Alan Sepinwall of The Star-Ledger declared "Greg Pikitis" one of the episodes he would suggest to newcomers seeking to become familiar with Parks and Recreation, calling it "the version of Parks and Recreation that I most enjoy: silly, but also intentionally small in scale". He particularly praised Louis CK and some of the smaller jokes in the episode, like the fact that a gay character's "straight guy" Halloween costume is identical to Mark's regular wardrobe. Steve Heisler of The A.V. Club said the episode "demonstrated how an episode of P&R can work wonders—dial up the conditions that might drive a character insane, as they did to Leslie, and watch them squirm". He also said the episode featured every supporting character well, but that Ann was less funny without a "wacky person to play off of". Time magazine critic James Poniewozik said it was a "strong episode that hit office and personal sides of the characters equally well". Poniewozik praised Pratt and Louis C.K. in particular, but also said Leslie was pushed "a little too far into the crazy-obsessive end of the spectrum". Not all reviews were positive. Linda Stasi of New York Post said the episode was "a big yawn", although she praised the performance of Cody Klop as Greg Pikitis.

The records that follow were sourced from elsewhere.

(* ===== verification/StorageRefine.v ===== *)
(** * StorageRefine: the encrypted storage is a persistent map with one undo

    The specification of [storage/storage.go] for its callers: a map in
    memory, the JSON text the file holds and the JSON text the backup holds, as
    far as they exist.  Every operation of [Storage] on a disk that works
    implements its operation on these three, in any sequence, restarts of the
    program and values that JSON cannot encode among them.  On a disk that
    fails, one failing write never loses both the old and the new contents. *)

From Stdlib Require Import Floats.SpecFloat.
From S2P Require Import Prelude Bytes GoStrings Paths Aes Json Storage.

Local Open Scope Z_scope.

(** ** The specification *)

(** A Go map, which can be nil. *)
Definition table : Type := option (gmap bytes goval).

(** The map in memory and the texts on disk. *)
Record pmap := mkPM { pm_mem : table; pm_file : option bytes; pm_back : option bytes }.

Inductive op :=
| OpSet (key : bytes) (v : goval)
| OpSetAuto (key : bytes) (v : goval)
| OpSetStruct (key : bytes) (v : goval)
| OpSetListStruct (key : bytes) (v : goval)
| OpDelete (key : bytes)
| OpClear
| OpImport (data : bytes)
| OpMerge (data : bytes)
| OpRestore
| OpReopen
| OpGet (key : bytes)
| OpGetString (key : bytes).

(** What an operation returns. *)
Inductive answer := Done | Value (v : goval) | Text (s : bytes) (ok : bool).

(** What an operation is to do: answer, load a map, put a map and save it, fail
    or crash. *)
Inductive effect := Keep (a : answer) | Load (m : table) | Save (m : table) | Fails (err : error) | Crashes.

Section spec.
Context `{JSON}.

Definition put_key (key : bytes) (v : goval) (m : table) : effect :=
  match m with Some m => Save (Some (<[key := v]> m)) | None => Crashes end.

(** A value is put as JSON reads it back. *)
Definition put_through {A} (key : bytes) (v : goval) (decode : bytes -> A + error) (inject : A -> goval) (m : table) : effect :=
  match json_Marshal v with
  | inl b => match decode b with inl v' => put_key key (inject v') m | inr err => Fails err end
  | inr err => Fails err
  end.

(** A program that starts reads the file, or else the backup, or else starts
    with an empty map and saves it. *)
Definition start (p : pmap) : effect :=
  match pm_file p with
  | None => Save (Some ∅)
  | Some raw =>
      match unmarshal_map raw with
      | inl m => Load m
      | inr _ =>
          match pm_back p with
          | None => Save (Some ∅)
          | Some raw => match unmarshal_map raw with inl m => Load m | inr _ => Save (Some ∅) end
          end
      end
  end.

Definition effect_of (o : op) (p : pmap) : effect :=
  match o with
  | OpSet key v => put_key key v (pm_mem p)
  | OpSetAuto key v => put_through key v json_Unmarshal id (pm_mem p)
  | OpSetStruct key v =>
      match v with
      | VMap _ | VNilMap => put_key key v (pm_mem p)
      | _ => put_through key v unmarshal_map store_value (pm_mem p)
      end
  | OpSetListStruct key v => put_through key v unmarshal_list id (pm_mem p)
  | OpDelete key =>
      match pm_mem p with
      | Some m => match m !! key with Some _ => Save (Some (delete key m)) | None => Keep Done end
      | None => Keep Done
      end
  | OpClear => Save (Some ∅)
  | OpImport data => match unmarshal_map data with inl obj => Save obj | inr err => Fails err end
  | OpMerge data =>
      match unmarshal_map data with
      | inl obj =>
          match pm_mem p with
          | Some m => Save (Some (default ∅ obj ∪ m))
          | None => if (size (default ∅ obj) =? 0)%nat then Save None else Crashes
          end
      | inr err => Fails err
      end
  | OpRestore =>
      match pm_back p with
      | Some raw => match unmarshal_map raw with inl m => Save m | inr err => Fails err end
      | None => Fails ErrNotExist
      end
  | OpReopen => start p
  | OpGet key => Keep (Value (default VNil (pm_mem p ≫= lookup key)))
  | OpGetString key => Keep (match pm_mem p ≫= lookup key with Some (VString s) => Text s true | _ => Text [] false end)
  end.

Definition with_mem (m : table) (p : pmap) : pmap := mkPM m (pm_file p) (pm_back p).
(* ===== verification/MigrateShared.v ===== *)
(** * MigrateShared: several programs migrate one database

    Models what the advisory lock of [Migrate] ([database/postgres/postgres.go])
    is there for: programs that start at the same time on one server.  Each
    runs [Migrate] call by call ([mstep], on the operations of [Migrations]);
    between two calls of one the others may make theirs ([shared_step]).  A
    run of one program alone is the [Migrate] of [Migrations].  A connection
    stays open while it holds the lock, and a failed call takes no lock. *)

From stdpp Require Import relations.
From Stdlib Require Import Sorting.Sorted.
From S2P Require Import Prelude Bytes GoStrings Paths Encoding Migrations.

Local Open Scope Z_scope.

(** ** Calls of one program *)

(** Where a program is in [Migrate], at its next call.  The transaction has
    its own copy of the database from [MExec] on. *)
Inductive mpc (D : Type) :=
| MTable
| MLock
| MCheck (m : migration) (todo : list migration)
| MBegin (m : migration) (todo : list migration)
| MExec (m : migration) (todo : list migration) (tx : database D)
| MRecord (m : migration) (todo : list migration) (tx : database D)
| MCommit (m : migration) (todo : list migration) (tx : database D)
| MUnlock (r : outcome unit)
| MDone (r : outcome unit).
Arguments MTable {D}.
Arguments MLock {D}.
Arguments MCheck {D}.
Arguments MBegin {D}.
Arguments MExec {D}.
Arguments MRecord {D}.
Arguments MCommit {D}.
Arguments MUnlock {D}.
Arguments MDone {D}.

(** Between the two calls on the advisory lock. *)
Definition inside {D} (pc : mpc D) : bool :=
  match pc with MTable | MLock | MDone _ => false | _ => true end.

Definition finished {D} (pc : mpc D) : bool := match pc with MDone _ => true | _ => false end.

(** The head of the loop over the migrations. *)
Definition check_next {D} (todo : list migration) : mpc D :=
  match todo with
  | [] => MUnlock (Ok tt)
  | m :: todo => MCheck m todo
  end.

Section program.
Context `{Postgres D} (fsys : FS) (dir : bytes).
Implicit Types (w : server D) (pc : mpc D).

(** Where a call that returns leads, and one that fails. *)
Definition next {A} (m : GoM (server D) A) (k : A -> mpc D) (h : error -> mpc D) : GoM (server D) (mpc D) :=
  catch (do a <- m; ret (k a)) (fun err => ret (h err)).

(** One call. *)
Definition mstep (pc : mpc D) : GoM (server D) (mpc D) :=
  match pc with
  | MTable =>
      next (wrapf "postgres: create schema_migrations table: %w" [] create_table)
        (fun _ => MLock) (fun err => MDone (Err err))
  | MLock =>
      next (wrapf "postgres: acquire migration advisory lock: %w" [] acquire)
        (fun _ => match readMigrations fsys (chosen_dir dir) with
                  | inr err => MUnlock (Err err)
                  | inl parsed => check_next parsed
                  end)
        (fun err => MDone (Err err))
  | MCheck m todo =>
      next (wrapf "postgres: check migration %d: %w" [AInt (mg_version m)] (query_row (mg_version m)))
        (fun row => match row with
                    | Some (appliedName, appliedChecksum) =>
                        match checkAppliedMigration m appliedName appliedChecksum with
                        | Some err => MUnlock (Err err)
                        | None => check_next todo
                        end
                    | None => MBegin m todo
                    end)
        (fun err => MUnlock (Err err))
  | MBegin m todo =>
      next (wrapf "postgres: begin migration %s: %w" [AStr (mg_name m)] call ;; get)
        (fun w => MExec m todo (sv_db w)) (fun err => MUnlock (Err err))
  | MExec m todo tx =>
      next (wrapf "postgres: execute migration %s: %w" [AStr (mg_name m)] (call ;; lift (run_sql (mg_sql m) (db_data tx))))
        (fun data => MRecord m todo (mkDb (db_rows tx) data)) (fun err => MUnlock (Err err))
  | MRecord m todo tx =>
      next (wrapf "postgres: record migration %s: %w" [AStr (mg_name m)] (call ;; lift (record_row m tx)))
        (MCommit m todo) (fun err => MUnlock (Err err))
  | MCommit m todo tx =>
      next (wrapf "postgres: commit migration %s: %w" [AStr (mg_name m)] (commit tx))
        (fun _ => check_next todo) (fun err => MUnlock (Err err))
  | MUnlock r => next (ignore release) (fun _ => MDone r) (fun _ => MDone r)
  | MDone r => ret (MDone r)
  end.

(** Calls made one after the other, with nobody in between. *)
Definition solo (x y : server D * mpc D) : Prop :=
  finished x.2 = false /\ mstep x.2 x.1 = (Ok y.2, y.1).

(** A call of [m] in [Migrate] is the step of the program at that call. *)
Lemma solo_next {A} pc (m : GoM (server D) A) k h w r w' :
  finished pc = false -> mstep pc = next m k h -> m w = (r, w') ->
  match r with
  | Ok a => rtc solo (w, pc) (w', k a)
  | Err e => rtc solo (w, pc) (w', h e)
  | _ => True
  end.
Proof.
  intros Hf Hm E. assert (forall pc', next m k h w = (Ok pc', w') -> rtc solo (w, pc) (w', pc')) as Hs.
  { intros pc' Hn. apply rtc_once. split; [done|]. cbn [fst snd]. by rewrite Hm. }
  unfold next, catch, bind in Hs. rewrite E in Hs. destruct r; try done; by apply Hs.
Qed.

(** Where the program goes on after an operation that failed or not. *)
Definition leads (x : server D * mpc D) (r : outcome unit) (w' : server D) (pc' : mpc D) : Prop :=
  match r with
  | Ok _ => rtc solo x (w', pc')
  | Err e => rtc solo x (w', MUnlock (Err e))
  | _ => True
  end.

Lemma leads_trans x y r w' pc' : rtc solo x y -> leads y r w' pc' -> leads x r w' pc'.
Proof. intros Hx. destruct r; cbn; try done; intros Hy; by etrans. Qed.

Ltac next_call E :=
  match type of E with
  | bind ?m _ ?w = _ =>
      unfold bind at 1 in E; destruct (m w) as [[?a|?e| |] ?w1] eqn:?Em; cbn beta iota in E;
      try (injection E as <- <-; done)
  end.

Lemma applyMigration_solo m todo w r w' :
  applyMigration m w = (r, w') -> leads (w, MBegin m todo) r w' (check_next todo).
Proof.
  unfold applyMigration. intros E.
  destruct (wrapf "postgres: begin migration %s: %w" [AStr (mg_name m)] call w) as [r1 w1] eqn:E1.
  assert ((wrapf "postgres: begin migration %s: %w" [AStr (mg_name m)] call ;; get) w =
    match r1 with Ok _ => (Ok w1, w1) | Err e => (Err e, w1) | Panic => (Panic, w1) | Diverge => (Diverge, w1) end) as Eb.
  { unfold bind. rewrite E1. by destruct r1. }
  unfold bind at 1 in E. rewrite E1 in E. destruct r1 as [n|e1| |]; try (by injection E as <- <-).
  2: { injection E as <- <-. exact (solo_next (MBegin m todo) _ _ _ _ _ _ eq_refl eq_refl Eb). }
  eapply leads_trans; [exact (solo_next (MBegin m todo) _ _ _ _ _ _ eq_refl eq_refl Eb)|].
  unfold bind at 1, get in E. clear Eb E1 n.
  next_call E.
  2: { injection E as <- <-. exact (solo_next (MExec m todo (sv_db w1)) _ _ _ _ _ _ eq_refl eq_refl Em). }
  eapply leads_trans; [exact (solo_next (MExec m todo (sv_db w1)) _ _ _ _ _ _ eq_refl eq_refl Em)|].
  next_call E.
  2: { injection E as <- <-. exact (solo_next (MRecord m todo _) _ _ _ _ _ _ eq_refl eq_refl Em0). }
  eapply leads_trans; [exact (solo_next (MRecord m todo _) _ _ _ _ _ _ eq_refl eq_refl Em0)|].
  exact (solo_next (MCommit m todo _) _ _ _ _ _ _ eq_refl eq_refl E).
Qed.
Lemma unescape_plain s : forallb (fun b => negb (shouldEscape b encodeHost)) s = true ->
  escape s encodeHost = s /\ unescape encodeHost s = Some s.
Proof.
  intros Hs. unfold escape. induction s as [|c s IH]; [done|]. cbn [forallb] in Hs. apply andb_prop in Hs as [Hc Hs].
  destruct (IH Hs) as [IH1 IH2]. rewrite fmap_cons. cbn [concat]. rewrite IH1.
  destruct c; try (by vm_compute in Hc); (split; [done|]); cbn [unescape]; by rewrite IH2.
Qed.

Lemma host_plain_spec s : forallb host_plain s = true ->
  forallb (fun b => negb (shouldEscape b encodeHost)) s = true /\ (lbracket ∉ s) /\ (rbracket ∉ s).
Proof.
  intros Hs. rewrite forallb_forall in Hs. split.
  - apply forallb_forall. intros b Hb. apply Hs in Hb. unfold host_plain in Hb. by apply andb_prop in Hb as [].
  - split_and!; intros Hin; apply list_elem_of_In, Hs in Hin; vm_compute in Hin; done.
Qed.
(* ===== verification/Sql.v ===== *)
(** * Sql: dialects and the statements built with them

    Models [database/dialect.go], [sqlite.go], [postgres.go], [errors.go] and
    the query helpers of [base_engine.go]: identifiers, placeholders and the
    INSERT statements in their variants, and proves that a statement built
    from valid identifiers mentions exactly those and is otherwise fixed. *)

From S2P Require Import Prelude Bytes GoStrings.

Local Open Scope Z_scope.

Definition ErrEmptyDriver : error := Sentinel "database driver is empty".
Definition ErrEmptyDSN : error := Sentinel "database DSN is empty".
Definition ErrUnsupportedDriver : error := Sentinel "unsupported database driver".
Definition ErrInvalidIdentifier : error := Sentinel "invalid SQL identifier".

Definition DriverSQLite : bytes := str "sqlite".
Definition DriverPostgres : bytes := str "postgres".

(** The implementations of the [Dialect] interface. *)
Inductive Dialect := SQLiteDialect | PostgresDialect.

Definition dialectForDriver (driver : bytes) : Dialect + error :=
  if bool_decide (driver = DriverSQLite) then inl SQLiteDialect
  else if bool_decide (driver = DriverPostgres) then inl PostgresDialect
  else if bool_decide (driver = []) then inr ErrEmptyDriver
  else inr (Wrapf "%w: %s" [AStr driver] ErrUnsupportedDriver).

(** *** Methods of each dialect, and the call through the interface *)

Definition SQLite_DriverName : bytes := str "sqlite".
Definition Postgres_DriverName : bytes := str "postgres".
Definition DriverName (d : Dialect) : bytes :=
  match d with SQLiteDialect => SQLite_DriverName | PostgresDialect => Postgres_DriverName end.

Definition SQLite_SupportsMaintenance : bool := true.
Definition Postgres_SupportsMaintenance : bool := false.
Definition SupportsMaintenance (d : Dialect) : bool :=
  match d with SQLiteDialect => SQLite_SupportsMaintenance | PostgresDialect => Postgres_SupportsMaintenance end.

Definition SQLite_Placeholder (_ : Z) : bytes := str "?".
Definition Postgres_Placeholder (index : Z) : bytes := str "$" ++ Itoa index.
Definition Placeholder (d : Dialect) (index : Z) : bytes :=
  match d with SQLiteDialect => SQLite_Placeholder index | PostgresDialect => Postgres_Placeholder index end.

Definition placeholdersFor (d : Dialect) (n : nat) (startIndex : Z) : bytes :=
  Join ((fun i => Placeholder d (startIndex + Z.of_nat i)) <$> seq 0 n) (str ", ").
Definition placeholders (n : nat) : bytes := placeholdersFor SQLiteDialect n 1.

Definition SQLite_Placeholders (count : nat) (startIndex : Z) : bytes := placeholdersFor SQLiteDialect count startIndex.
Definition Postgres_Placeholders (count : nat) (startIndex : Z) : bytes := placeholdersFor PostgresDialect count startIndex.

(** The double quote. *)
Definition dq : byte := Byte.x22.

Section sql.
Context `{Unicode}.

Definition ident_rune (r : Z) : bool := (r =? 95) || uni_letter r || uni_digit r.

Definition validateIdentifier (name : bytes) : option error :=
  if bool_decide (name = []) then Some (Wrapf "%w: identifier is empty" [] ErrInvalidIdentifier)
  else if forallb ident_rune (runes name) then None
  else Some (Wrapf "%w: %q" [AQuote name] ErrInvalidIdentifier).

Fixpoint validateIdentifiers (names : list bytes) : option error :=
  match names with
  | [] => None
  | name :: names => match validateIdentifier name with Some err => Some err | None => validateIdentifiers names end
  end.

Definition quoteIdent (name : bytes) : bytes :=
  match validateIdentifier name with
  | Some _ => []
  | None => dq :: name ++ [dq]
  end.

Definition joinedQuotedIdents (names : list bytes) : bytes := Join (quoteIdent <$> names) (str ", ").

Definition insertSQL (d : Dialect) (verb table : bytes) (cols : list bytes) : bytes :=
  verb ++ str " INTO " ++ quoteIdent table ++ str " (" ++ joinedQuotedIdents cols ++ str ") VALUES (" ++
  placeholdersFor d (length cols) 1 ++ str ")".

Definition conflictTarget (conflictCols : list bytes) : bytes :=
  match conflictCols with
  | [] => []
  | _ => str "(" ++ joinedQuotedIdents conflictCols ++ str ")"
  end.

Definition updateAssignments (updateCols : list bytes) : bytes :=
  Join ((fun col => quoteIdent col ++ str " = EXCLUDED." ++ quoteIdent col) <$> updateCols) (str ", ").

(** Both dialects quote with [quoteIdent] and insert with [insertSQL]. *)
Definition SQLite_QuoteIdent (name : bytes) : bytes := quoteIdent name.
Definition Postgres_QuoteIdent (name : bytes) : bytes := quoteIdent name.

Definition SQLite_Insert (table : bytes) (cols : list bytes) : bytes := insertSQL SQLiteDialect (str "INSERT") table cols.
Definition Postgres_Insert (table : bytes) (cols : list bytes) : bytes := insertSQL PostgresDialect (str "INSERT") table cols.
Definition Insert (d : Dialect) (table : bytes) (cols : list bytes) : bytes :=
  match d with SQLiteDialect => SQLite_Insert table cols | PostgresDialect => Postgres_Insert table cols end.

Definition SQLite_Upsert (table : bytes) (cols conflictCols updateCols : list bytes) : bytes :=
  SQLite_Insert table cols ++ str " ON CONFLICT " ++ conflictTarget conflictCols ++ str " DO UPDATE SET " ++
  updateAssignments updateCols.
Definition Postgres_Upsert (table : bytes) (cols conflictCols updateCols : list bytes) : bytes :=
  Postgres_Insert table cols ++ str " ON CONFLICT " ++ conflictTarget conflictCols ++ str " DO UPDATE SET " ++
  updateAssignments updateCols.
Definition Upsert_sql (d : Dialect) (table : bytes) (cols conflictCols updateCols : list bytes) : bytes :=
  match d with
  | SQLiteDialect => SQLite_Upsert table cols conflictCols updateCols
  | PostgresDialect => Postgres_Upsert table cols conflictCols updateCols
  end.

Definition SQLite_InsertIgnore (table : bytes) (cols _ : list bytes) : bytes :=
  insertSQL SQLiteDialect (str "INSERT OR IGNORE") table cols.
Definition Postgres_InsertIgnore (table : bytes) (cols conflictCols : list bytes) : bytes :=
  let target := conflictTarget conflictCols in
  if bool_decide (target = []) then Postgres_Insert table cols ++ str " ON CONFLICT DO NOTHING"
  else Postgres_Insert table cols ++ str " ON CONFLICT " ++ target ++ str " DO NOTHING".
Definition InsertIgnore_sql (d : Dialect) (table : bytes) (cols conflictCols : list bytes) : bytes :=
  match d with
  | SQLiteDialect => SQLite_InsertIgnore table cols conflictCols
  | PostgresDialect => Postgres_InsertIgnore table cols conflictCols
  end.

Definition SQLite_InsertReplace (table : bytes) (cols _ : list bytes) : bytes :=
  insertSQL SQLiteDialect (str "INSERT OR REPLACE") table cols.
Definition Postgres_InsertReplace (table : bytes) (cols conflictCols : list bytes) : bytes :=
  Postgres_Upsert table cols conflictCols cols.
Definition InsertReplace_sql (d : Dialect) (table : bytes) (cols conflictCols : list bytes) : bytes :=
  match d with
  | SQLiteDialect => SQLite_InsertReplace table cols conflictCols
  | PostgresDialect => Postgres_InsertReplace table cols conflictCols
  end.
Lemma emitter_invariant_witness :
  sys_inv (mkSys (snd (On 7 (HPlain 100) NewEventEmitter)) [] [] : system (T := nat) (F := nat) (D := nat) (X := nat)).
Proof.
  apply (emitter_invariant (mkSys (snd (On 7 (HPlain 100) NewEventEmitter)) [] [])).
  eapply rtc_l; [apply (step_On 7 100); done|]. apply rtc_refl.
Defined.
Lemma normalize_units (w : jsstring) c :
  In c (normalize w) ->
  Char.is_space c = false /\ Char.is_retained c = true.
Proof.
  unfold normalize, trim, keep, delete_spaces. intros H.
  apply in_rev, trim_start_incl, in_rev, trim_start_incl in H.
  apply filter_In in H as [H Hr]. apply filter_In in H as [_ Hs].
  split; [|exact Hr]. destruct (Char.is_space c); [discriminate|reflexivity].
Qed.

End MergerMore.

(** X1: no two consecutive spans of the merger's output have the same
    type. *)
Theorem consecutive_spans_differ_in_type
    (predictions : option (list prediction)) (l1 l2 : list span) (a b : span) :
  aggressiveMergeTokens predictions = l1 ++ a :: b :: l2 ->
  type a <> type b.
Proof.
  intros H. apply (types_alternate_middle l1 a b l2). rewrite <- H.
  destruct predictions as [ps|]; [|exact I].
  rewrite aggressiveMergeTokens_spans. apply spans_from_alternate.
Qed.

(** The two first spans of the continuity stream. *)
Lemma consecutive_spans_differ_in_type_witness : u "PER" <> u "O".
Proof.
  apply (consecutive_spans_differ_in_type (Some continuity_stream) []
           [Span (u "LOC") (u "London")]
           (Span (u "PER") (u "JohnSmith")) (Span (u "O") (u "works"))).
  reflexivity.
Defined.

(** X2: the merger loses and reorders nothing: the texts of the spans, one
    after the other, are the normalized words of the tokens, one after the
    other. *)
Theorem merged_texts_are_the_normalized_words
    (predictions : option (list prediction)) :
  concat (map text (aggressiveMergeTokens predictions))
  = concat (map (fun p => normalize (word p)) (default [] predictions)).
Proof.
  destruct predictions as [ps|]; [|reflexivity].
  rewrite aggressiveMergeTokens_spans. apply spans_from_texts.
Qed.

(** X3: a span text holds no white space and nothing but word characters,
    full stops, commas, apostrophes and hyphens. *)
Theorem merged_texts_have_retained_units
    (predictions : option (list prediction)) (sp : span) (c : N) :
  In sp (aggressiveMergeTokens predictions) ->
  In c (text sp) ->
  Char.is_space c = false
  /\ (Char.is_word c = true \/ In c [46; 44; 39; 45]%N).
Proof.
  intros Hsp Hc.
  assert (H : In c (concat (map text (aggressiveMergeTokens predictions)))).
  { apply in_concat. exists (text sp). split; [|exact Hc].
    apply in_map, Hsp. }
  destruct predictions as [ps|]; [|destruct Hsp].
  rewrite aggressiveMergeTokens_spans, spans_from_texts in H. simpl in H.
  apply in_concat in H as (w & Hw & Hcw).
  apply in_map_iff in Hw as (q & <- & _).
  apply normalize_units in Hcw as [Hs Hr]. split; [exact Hs|].
  unfold Char.is_retained in Hr. rewrite Hs, orb_false_r in Hr.
  destruct (Char.is_word c); [left; reflexivity|right].
  simpl in Hr.
  destruct (N.eqb_spec c 46) as [->|_]; [simpl; tauto|].
  destruct (N.eqb_spec c 44) as [->|_]; [simpl; tauto|].
  destruct (N.eqb_spec c 39) as [->|_]; [simpl; tauto|].
  destruct (N.eqb_spec c 45) as [->|_]; [simpl; tauto|].
  discriminate Hr.
Qed.

(** A comma between two PER tokens stays in the span text. *)
Lemma merged_texts_have_retained_units_witness :
  Char.is_space 44 = false
  /\ (Char.is_word 44 = true \/ In 44%N [46; 44; 39; 45]%N).
Proof.
  apply (merged_texts_have_retained_units
           (Some [tok "Bay," "B-PER"; tok " ona" "I-PER"])
           (Span (u "PER") (u "Bay,ona")) 44%N).
  - left. reflexivity.
  - vm_compute. tauto.
Defined.

(** ** Further properties of the registry *)

Section RegistryMore.

Implicit Types (reg : registry) (calls : list (jsstring * jsstring))
  (x y ty p : jsstring).

Lemma uint_units_inj (d d' : Decimal.uint) :
  uint_units d = uint_units d' -> d = d'.
Proof.
  revert d'. induction d; destruct d'; simpl; intros H;
    try discriminate H; try reflexivity;
    injection H as H; f_equal; auto.
Qed.

Lemma uint_units_digits (d : Decimal.uint) : 95%N ∉ uint_units d.
Proof.
  induction d; simpl; [apply not_elem_of_nil|..];
    apply not_elem_of_cons; (split; [discriminate|assumption]).
Qed.

Lemma Number_toString_inj (n n' : N) :
  Number_toString n = Number_toString n' -> n = n'.
Proof.
  intros H. apply DecimalN.Unsigned.to_uint_inj, uint_units_inj, H.
Qed.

During a brainstorming session among the Parks and Recreation writers prior to season four, screenwriter Chelsea Peretti proposed bringing the Greg Pikitis character back for a future episode. This finally happened in episode 18 of season six ("Prom").

==DVD release==
"Greg Pikitis", along with the other 23 second season episodes of Parks and Recreation, was released on a four-disc DVD set in the United States on November 30, 2010. The DVD included deleted scenes for each episode.